The $1. 99 streaming service launched three months ago but had not seen enthusiasm. Media24 reported on Tuesday that Quibi would be shut down later in the year, although comments from the BuzzFeed news website suggest the decision may not end for some time. "I intended to keep it afloat until August. But that is not going to happen now," lead director Raghavendra Dalve told Media24. Consumption began to drop off, along with revenue from advertising and people frequently switching off from the service.

The subscription-based service's director of product management, Manish Aggarwal told the site: "Quibi has been operational for the past six months and we have noticed that over the past six to eight weeks, the reduction in consumer growth has accelerated significantly." German sites Re-info and Sportway.de also reported that Quibi would be shutting down.

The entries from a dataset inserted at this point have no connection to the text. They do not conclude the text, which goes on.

(** * The quiz engine of [src/components/QuizBlock.vue]

    A shallow embedding of the session controller of the quiz component:
    question selection, the countdown, the focus monitor, navigation,
    the grading pass and the persisted session state, followed by the
    properties of the engine that are stated about it.

    Conventions.
    - JavaScript strings are [string] (sequences of 8-bit code units); the
      order used by [Array.prototype.sort] without a comparator is the
      lexicographic order on code units.
    - Timestamps ([Date.now()]) and point values are integers ([Z]).
    - JavaScript objects used as dictionaries ([state.answers],
      [state.questionTimings]) are [gmap string _].
    - The browser capabilities the component calls but does not define
      (the SQL engine, [crypto.subtle.digest], [JSON.stringify], the
      locale's time format) are parameters, packed in the record [Env].
    - Random choices ([Math.random] in the comparator of a sort) are an
      explicit input.
    - A handler runs at one clock reading, which the event that starts it
      carries.
    - A component is created by a page load and lives until the next one;
      what survives a load is the entry in [localStorage].
    - [finishTest] is asynchronous: it runs up to its first [await], and
      the rest runs when the call resumes.  Other handlers may run in
      between. *)

From Stdlib Require Import ZArith String Ascii List Lia Uint63 Floats.
From stdpp Require Import base option list sorting gmap strings.

Local Open Scope string_scope.
Local Open Scope list_scope.

(** ** JavaScript string primitives used by the component *)

Module Js.

(** White space as removed by [String.prototype.trim], restricted to the
    code units below 128: TAB, LF, VT, FF, CR and SPACE. *)
Definition is_ws (a : ascii) : bool :=
  let n := nat_of_ascii a in
  ((9 <=? n)%nat && (n <=? 13)%nat) || (n =? 32)%nat.

Fixpoint trimStart (s : string) : string :=
  match s with
  | EmptyString => EmptyString
  | String a r => if is_ws a then trimStart r else s
  end.

Definition is_empty (s : string) : bool :=
  match s with EmptyString => true | _ => false end.

Fixpoint trimEnd (s : string) : string :=
  match s with
  | EmptyString => EmptyString
  | String a r =>
      let r' := trimEnd r in
      if is_ws a && is_empty r' then EmptyString else String a r'
  end.

(** [s.trim()] *)
Definition trim (s : string) : string := trimEnd (trimStart s).

(** [s.replace(/;$/, "")]: the pattern has no [m] flag, so [$] matches at
    the end of the input only and at most one terminator is removed. *)
Fixpoint strip_terminator (s : string) : string :=
  match s with
  | EmptyString => EmptyString
  | String a r =>
      match r with
      | EmptyString => if Ascii.eqb a ";" then EmptyString else s
      | _ => String a (strip_terminator r)
      end
  end.

(** [xs.join(",")] *)
Fixpoint join_comma (xs : list string) : string :=
  match xs with
  | [] => ""
  | [x] => x
  | x :: rest => x +:+ "," +:+ join_comma rest
  end.

(** The order of [Array.prototype.sort()] on strings: lexicographic on
    code units, a proper prefix first. *)
Fixpoint str_leb (s t : string) : bool :=
  match s, t with
  | EmptyString, _ => true
  | String _ _, EmptyString => false
  | String a s', String b t' =>
      let x := nat_of_ascii a in
      let y := nat_of_ascii b in
      if (x <? y)%nat then true
      else if (y <? x)%nat then false
      else str_leb s' t'
  end.

Definition str_le (s t : string) : Prop := str_leb s t = true.

#[global] Instance str_le_dec s t : Decision (str_le s t).
Proof. unfold str_le. apply _. Defined.

(** [xs.sort()] on an array of strings.  The result of a sort by a total
    order does not depend on the algorithm; the engine's is a merge sort. *)
Definition sort (xs : list string) : list string := merge_sort str_le xs.

(** Decimal digits of a natural number, most significant first
    ([Number.prototype.toString] on a non-negative integer). *)
Fixpoint digits_fuel (fuel n : nat) (acc : string) : string :=
  match fuel with
  | O => acc
  | S f =>
      let d := ascii_of_nat (48 + n mod 10) in
      let acc' := String d acc in
      if (n <? 10)%nat then acc' else digits_fuel f (n / 10) acc'
  end.

Definition nat_toString (n : nat) : string := digits_fuel (S n) n "".

Definition Z_toString (z : Z) : string :=
  match z with
  | Zneg p => "-" +:+ nat_toString (Pos.to_nat p)
  | _ => nat_toString (Z.to_nat z)
  end.

(** [s.padStart(2, "0")] *)
Definition padStart2 (s : string) : string :=
  match s with
  | EmptyString => "00"
  | String a EmptyString => String "0" s
  | _ => s
  end.

(** [parseInt(s)] without a radix: leading white space, an optional sign,
    an optional [0x] prefix, then the longest run of digits; [None] is
    [NaN]. *)
Definition digit_val (radix : nat) (a : ascii) : option nat :=
  let n := nat_of_ascii a in
  let v :=
    if (48 <=? n)%nat && (n <=? 57)%nat then Some (n - 48)%nat
    else if (97 <=? n)%nat && (n <=? 122)%nat then Some (n - 87)%nat
    else if (65 <=? n)%nat && (n <=? 90)%nat then Some (n - 55)%nat
    else None in
  match v with
  | Some d => if (d <? radix)%nat then Some d else None
  | None => None
  end.

Fixpoint parse_digits (radix : nat) (s : string) (acc : option Z) : option Z :=
  match s with
  | EmptyString => acc
  | String a r =>
      match digit_val radix a with
      | Some d =>
          parse_digits radix r
            (Some (Z.of_nat radix * default 0%Z acc + Z.of_nat d)%Z)
      | None => acc
      end
  end.

Definition parse_unsigned (s : string) : option Z :=
  match s with
  | String "0" (String x r) =>
      if Ascii.eqb x "x" || Ascii.eqb x "X" then parse_digits 16 r None
      else parse_digits 10 s None
  | _ => parse_digits 10 s None
  end.

Definition parseInt (s : string) : option Z :=
  match trimStart s with
  | String "-" r => Z.opp <$> parse_unsigned r
  | String "+" r => parse_unsigned r
  | r => parse_unsigned r
  end.

End Js.


(** ** Data model *)

(** A JavaScript number that is an integer or [NaN]. *)
Inductive JsNum := Num (z : Z) | NaN.

(** A value in a result row of the SQL engine. *)
Inductive JsVal := VUndefined | VNull | VNum (z : Z) | VStr (s : string).

(** One row of [result.rows]: an object from column name to value, in
    column order. *)
Definition Row : Type := list (string * JsVal).

Record QOption := mkOption { opt_id : string; opt_text : string }.

(** A question of the quiz document.  [q_isCorrect] is the property
    [isCorrect] that the grading pass writes on the question object; it is
    absent, hence falsy, before. *)
Record Question := mkQuestion {
  q_id : string;
  q_type : string;
  q_text : string;
  q_points : Z;
  q_options : option (list QOption);
  q_correct_hash : string;
  q_correct_query : string;
  q_sort_required : bool;
  q_init_sql : option (list string);
  q_isCorrect : bool
}.

(** The fetched quiz document ([testData]). *)
Record TestData := mkTestData {
  title : string;
  time_limit : option Z;
  max_cheat_attempts : option Z;
  grading : gmap string Z;
  questions : list Question
}.

(** A value of [state.answers]: the text of an SQL answer or the array of
    selected option ids. *)
Inductive Answer := AText (s : string) | AList (ids : list string).

(** [state] of the component, field by field. *)
Record State := mkState {
  st_questions : list Question;
  answers : gmap string Answer;
  currentIndex : nat;
  startTime : Z;
  endTime : Z;
  questionTimings : gmap string JsNum;
  lastQuestionEntryTime : Z;
  cheatAttempts : Z;
  cheatLogs : list string;
  score : Z;
  maxScore : Z;
  grade : JsNum;
  isBlocked : bool
}.

Inductive Status :=
  INIT | LOADING | READY | IN_PROGRESS | COMPLETED | BLOCKED | COMPLETED_VIEW.

#[global] Instance Status_eq_dec : EqDecision Status.
Proof. solve_decision. Defined.

(** The component's props. *)
Record Props := mkProps {
  jsonPath : string;
  requiredIds : option (list string);
  count : Z
}.

(** Capabilities of the browser that the component uses: the embedded SQL
    engine ([new PGlite()], [db.exec], [db.query]; [None] is a rejected
    promise), the digest of [crypto.subtle] rendered in hexadecimal,
    [JSON.stringify] on result rows, and [toLocaleTimeString] of the date
    with a given time value. *)
Record Env := mkEnv {
  DB : Type;
  new_PGlite : DB;
  db_exec : DB -> string -> option DB;
  db_query : DB -> string -> option (list Row * DB);
  sha256 : string -> string;
  JSON_stringify : list Row -> string;
  toLocaleTimeString : Z -> string
}.

(** The initial value of [state]. *)
Definition state0 : State :=
  {| st_questions := []; answers := ∅; currentIndex := 0;
     startTime := 0; endTime := 0; questionTimings := ∅;
     lastQuestionEntryTime := 0; cheatAttempts := 0; cheatLogs := [];
     score := 0; maxScore := 0; grade := Num 0; isBlocked := false |}.

(** ** Multiset difference

    [EXCEPT ALL] keeps duplicates: every row of the right operand cancels
    one equal row of the left operand. *)

Fixpoint remove_one {A} `{EqDecision A} (x : A) (l : list A) : list A :=
  match l with
  | [] => []
  | y :: rest => if decide (x = y) then rest else y :: remove_one x rest
  end.

Definition except_all {A} `{EqDecision A} (l r : list A) : list A :=
  fold_left (fun acc x => remove_one x acc) r l.

#[global] Instance JsVal_eq_dec : EqDecision JsVal.
Proof. solve_decision. Defined.

(** The values of a row, without the column names. *)
Definition row_values (r : Row) : list JsVal := map snd r.

(** ** Grading (the loop body of [finishTest]) *)

Definition nl : string := String "010" "".

(** The statement sent to count the rows of [(a) EXCEPT ALL (b)], with the
    layout of the template literal in the source. *)
Definition except_all_count_sql (a b : string) : string :=
  nl +:+ "            SELECT count(*) as cnt " +:+ nl +:+
  "            FROM ((" +:+ a +:+ ") EXCEPT ALL (" +:+ b +:+ ")) as diff" +:+
  nl +:+ "        ".

Definition JsVal_toString (v : JsVal) : string :=
  match v with
  | VUndefined => "undefined"
  | VNull => "null"
  | VNum z => Js.Z_toString z
  | VStr s => s
  end.

(** [r.cnt] for a row object [r]. *)
Definition row_get (k : string) (r : Row) : JsVal :=
  match find (fun kv => String.eqb (fst kv) k) r with
  | Some kv => snd kv
  | None => VUndefined
  end.

(** [parseInt(res.rows[0].cnt as string)]; the outer [None] is the
    [TypeError] raised when there is no first row, [Some None] is [NaN]. *)
Definition first_cnt (rows : list Row) : option (option Z) :=
  match rows with
  | [] => None
  | r :: _ => Some (Js.parseInt (JsVal_toString (row_get "cnt" r)))
  end.

(** [for (const sql of initSql) await db.exec(sql)] *)
Fixpoint exec_all (E : Env) (db : DB E) (stmts : list string) : option (DB E) :=
  match stmts with
  | [] => Some db
  | s :: rest => db' ← db_exec E db s; exec_all E db' rest
  end.

(** [s.trim().replace(/;$/, "")] *)
Definition normalize_sql (s : string) : string :=
  Js.strip_terminator (Js.trim s).

(** Truthiness of [!studentSql || !studentSql.trim()] for a string. *)
Definition blank (s : string) : bool :=
  Js.is_empty s || Js.is_empty (Js.trim s).

(** Outcome of the comparison part of the SQL branch. *)
Record SqlCheck (E : Env) := mkSqlCheck {
  extraCount : option Z;
  missingCount : option Z;
  db_after : DB E
}.
Arguments extraCount {E}.
Arguments missingCount {E}.
Arguments db_after {E}.
Arguments mkSqlCheck {E}.
(** * AutoMD / AutoAPI: endpoint-to-specification resolution pipeline

    A shallow embedding of [automd/automd.py] (class [AutoMD]) and
    [autoapi/autoapi.py] (class [AutoAPI]) and the properties of the
    pipeline stated in the specification.

    Python dictionaries keep insertion order, so they are association
    lists with Python's update discipline (a key that is already present
    is overwritten in place, a new key is appended).  Exceptions are the
    error side of a result type.  Strings are ASCII. *)

From Stdlib Require Import ZArith String Ascii List DecimalString.
From stdpp Require Import base decidable option list strings gmap sets.

Local Open Scope string_scope.
Local Open Scope list_scope.

(** ** Exceptions *)

Inductive pyerror : Type :=
  | AttributeError (obj attr : string)
  | KeyError (key : string)
  | TypeError (msg : string).


Inductive result (A : Type) : Type :=
  | Ok (a : A)
  | Raise (e : pyerror).
Arguments Ok {A} a.
Arguments Raise {A} e.

Definition bind {A B : Type} (r : result A) (k : A -> result B) : result B :=
  match r with
  | Ok a => k a
  | Raise e => Raise e
  end.

Notation "'let*' x ':=' r 'in' k" := (bind r (fun x => k))
  (at level 10, x pattern, r at level 100, k at level 200).

(** A [for] loop whose body may raise: the first exception ends the loop. *)
Fixpoint for_each {A S : Type} (body : S -> A -> result S) (xs : list A) (s : S)
  : result S :=
  match xs with
  | [] => Ok s
  | x :: rest => let* s' := body s x in for_each body rest s'
  end.

(** ** Python dictionaries *)

Abbreviation pydict K V := (list (K * V)).

Section PyDict.
Context {K V : Type} `{EqDecision K}.

(** [d.get(k)] *)
Fixpoint dict_get (k : K) (d : pydict K V) : option V :=
  match d with
  | [] => None
  | (k', v) :: rest => if decide (k = k') then Some v else dict_get k rest
  end.

(** [k in d] *)
Definition dict_mem (k : K) (d : pydict K V) : bool :=
  match dict_get k d with
  | Some _ => true
  | None => false
  end.

(** [d[k] = v] *)
Fixpoint dict_set (k : K) (v : V) (d : pydict K V) : pydict K V :=
  match d with
  | [] => [(k, v)]
  | (k', v') :: rest =>
      if decide (k = k') then (k, v) :: rest else (k', v') :: dict_set k v rest
  end.

(** [d.keys()] *)
Definition dict_keys (d : pydict K V) : list K := map fst d.

(** [d.update(other)] *)
Definition dict_update (d other : pydict K V) : pydict K V :=
  fold_left (fun acc kv => dict_set (fst kv) (snd kv) acc) other d.

(** A well-formed dictionary holds each key once. *)
Definition dict_wf (d : pydict K V) : Prop := NoDup (dict_keys d).

End PyDict.

(** ** Python strings *)

Definition is_ascii_lower (c : ascii) : bool :=
  let n := nat_of_ascii c in (97 <=? n)%nat && (n <=? 122)%nat.

Definition is_ascii_upper (c : ascii) : bool :=
  let n := nat_of_ascii c in (65 <=? n)%nat && (n <=? 90)%nat.

Definition ascii_to_upper (c : ascii) : ascii :=
  if is_ascii_lower c then ascii_of_nat (nat_of_ascii c - 32) else c.

Definition ascii_to_lower (c : ascii) : ascii :=
  if is_ascii_upper c then ascii_of_nat (nat_of_ascii c + 32) else c.

(** [s.lower()] *)
Fixpoint str_lower (s : string) : string :=
  match s with
  | EmptyString => EmptyString
  | String c rest => String (ascii_to_lower c) (str_lower rest)
  end.

(** [s.title()]: a cased character that follows an uncased one (or opens
    the string) is put in upper case, a cased character that follows a
    cased one in lower case; [prev_cased] is CPython's
    [previous_is_cased] flag. *)
Fixpoint str_title_from (prev_cased : bool) (s : string) : string :=
  match s with
  | EmptyString => EmptyString
  | String c rest =>
      if is_ascii_lower c || is_ascii_upper c then
        String (if prev_cased then ascii_to_lower c else ascii_to_upper c)
               (str_title_from true rest)
      else String c (str_title_from false rest)
  end.

Definition str_title (s : string) : string := str_title_from false s.

(** [s.split(sep)] for a one-character separator; [cur] is the part read
    so far, in reverse. *)
Fixpoint str_split_from (sep : ascii) (cur : string) (s : string) : list string :=
  match s with
  | EmptyString => [cur]
  | String c rest =>
      if decide (c = sep) then cur :: str_split_from sep EmptyString rest
      else str_split_from sep (cur +:+ String c EmptyString) rest
  end.

Definition str_split (sep : ascii) (s : string) : list string :=
  str_split_from sep EmptyString s.

(** ["".join(parts)] *)
Definition str_join (parts : list string) : string :=
  fold_right String.append EmptyString parts.

(** [str(n)] for an integer. *)
Definition str_of_int (n : Z) : string := NilZero.string_of_int (Z.to_int n).

(** [c in s] for a character. *)
Fixpoint str_contains (c : ascii) (s : string) : bool :=
  match s with
  | EmptyString => false
  | String c' rest => bool_decide (c' = c) || str_contains c rest
  end.

(** [url_name] of both schema-naming sites:
    ["".join([part.title() for part in path_url.split("/")])]. *)
Definition url_name (path_url : string) : string :=
  str_join (map str_title (str_split "/"%char path_url)).


(** ** Data model *)

(** Python values that occur as defaults of parameters. *)
Inductive pyvalue : Type :=
  | PyNone
  | PyBool (b : bool)
  | PyInt (n : Z)
  | PyStr (s : string).

#[global] Instance pyvalue_eq_dec : EqDecision pyvalue.
Proof. solve_decision. Defined.

(** Truth value of a Python value, as [or] and [if] test it. *)
Definition truthy (v : pyvalue) : bool :=
  match v with
  | PyNone => false
  | PyBool b => b
  | PyInt n => negb (n =? 0)%Z
  | PyStr s => negb (String.eqb s "")
  end.

(** [a or b] on an optional string: [None] and [""] are falsy. *)
Definition str_or (a : option string) (b : string) : string :=
  match a with
  | Some s => if String.eqb s "" then b else s
  | None => b
  end.

(** [inspect.Parameter]: the annotation (by name, ["inspect._empty"] when
    there is none) and the default, [None] standing for [inspect._empty]. *)
Record SigParameter : Type := mkSigParameter {
  param_annotation : string;
  param_default : option pyvalue
}.

(** [inspect.Signature]: its ordered [parameters] mapping. *)
Record Signature : Type := mkSignature {
  parameters : pydict string SigParameter
}.

(** Field classes of [webargs.fields]: the two the resolver names and the
    others by name ([fields.String] is [fields_named "String"]). *)
Inductive field_class : Type :=
  | fields_Raw
  | fields_Field
  | fields_named (name : string).

#[global] Instance field_class_eq_dec : EqDecision field_class.
Proof. solve_decision. Defined.

(** A field instance.  [location] is the string kept under the
    ["location"] key of the field's metadata, when there is one;
    [metadata] holds the other keyword arguments that are not parameters
    of the constructor ([doc_default], [description], ...).  A location
    that is no string is outside the record: on [None], say, [AutoMD]
    raises at [loc.title()] where [AutoAPI], which names no schema after
    the location, goes on. *)
Record Field : Type := mkField {
  field_cls : field_class;
  required : bool;
  allow_none : bool;
  location : option string;
  metadata : pydict string pyvalue
}.

#[global] Instance Field_eq_dec : EqDecision Field.
Proof. solve_decision. Defined.

(** [cls( **field_args )] for the keyword arguments the resolver builds.
    [required] and [allow_none] are parameters of marshmallow's
    [Field.__init__], the rest goes to [metadata].  The constructor's
    [allow_none] parameter defaults to [None], which means "not given":
    the attribute is then true only when a load default of [None] was
    passed, and the resolver never passes one. *)
Definition new_field (cls : field_class) (field_args : pydict string pyvalue) : Field :=
  {| field_cls := cls;
     required := match dict_get "required" field_args with
                 | Some v => truthy v
                 | None => false
                 end;
     allow_none := match dict_get "allow_none" field_args with
                   | Some PyNone | None => false
                   | Some v => truthy v
                   end;
     location := None;
     metadata := filter (fun kv => fst kv ∉ ["required"; "allow_none"]) field_args |}.

(** [field.metadata.get("location", "query")] *)
Definition field_location (field : Field) : string :=
  default "query" (location field).

(** A schema class generated by [Schema.from_dict(fields, name=...)], or
    an instance of one: its name and its [fields]. *)
Record Schema : Type := mkSchema {
  schema_name : string;
  schema_fields : pydict string Field
}.

#[global] Instance Schema_eq_dec : EqDecision Schema.
Proof. solve_decision. Defined.

Definition Schema_from_dict (fields : pydict string Field) (name : string) : Schema :=
  {| schema_name := name; schema_fields := fields |}.

(** [fields.Nested(schema, location=..., name=...)] *)
Record Nested : Type := mkNested {
  nested_schema : Schema;
  nested_location : string;
  nested_name : option string
}.

(** The local class [ParameterSchema]: its [Meta.include] mapping. *)
Record ParameterSchema : Type := mkParameterSchema {
  include : pydict string Nested
}.

(** What an endpoint may declare as its parameters: a dictionary of
    fields, or a schema (anything with a [fields] attribute). *)
Inductive parameter_object : Type :=
  | ParamDict (d : pydict string Field)
  | ParamSchema (s : Schema).

(** An object given as a response descriptor or found in the table of
    recognized response types.  [py_hashable] tells whether [hash] takes
    the object: a class does, an instance of a class that defines
    [__eq__] without [__hash__] does not.  [py_name] is the [_name]
    attribute: absent, [None], or a string.  [py_to_schema] and
    [py_content_type] are what the methods [to_schema()] and
    [content_type()] return, when the object has them. *)
Record PyObject : Type := mkPyObject {
  py_repr : string;
  py_hashable : bool;
  py_name : option (option string);
  py_to_schema : option Schema;
  py_content_type : option string
}.

#[global] Instance PyObject_eq_dec : EqDecision PyObject.
Proof. solve_decision. Defined.

(** A response descriptor: [None], a string (the [_name] of a generic
    alias is one), or an object. *)
Inductive descriptor : Type :=
  | DNone
  | DStr (s : string)
  | DObj (o : PyObject).

#[global] Instance descriptor_eq_dec : EqDecision descriptor.
Proof. solve_decision. Defined.

Definition descriptor_repr (d : descriptor) : string :=
  match d with
  | DNone => "None"
  | DStr s => s
  | DObj o => py_repr o
  end.

(** Whether [hash] takes the descriptor: [None] and strings are
    hashable. *)
Definition hashable (d : descriptor) : bool :=
  match d with
  | DObj o => py_hashable o
  | DNone | DStr _ => true
  end.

Quibi loved community:

Screenshot/Quibi

Few niches

Quibi was not being a naively helped (although its trailers have quite brilliantly induced in you a formidable affection for the doors-8-trunk-and-colour slow dance and the disembodied voice – wittily speaking more than its language) by its official mascot Vivimax Singh, played by Vir Das, but hard working upstart collective. Quibi, provided $158 million (at its exchange rates of costas) in cheques from investors over the past 10 years. Earlier it lost dealerships milk Islam and in its five years of existence, quit out the Swiss Bank to purchase the CD and film producers for 75 yuan (£7.4) and 17 percent of Equity Film ­­- today it has completed legal proceedings in the last month. But studio bid furore reignites. Quibi actually launched worldwide in Arabic and Hong Kong when then film director Mohsen Makhmalbaf killed after Yahoo said it could not give him a distributor because the service was in infringement of a draft "hotel desinvery" law in Iran.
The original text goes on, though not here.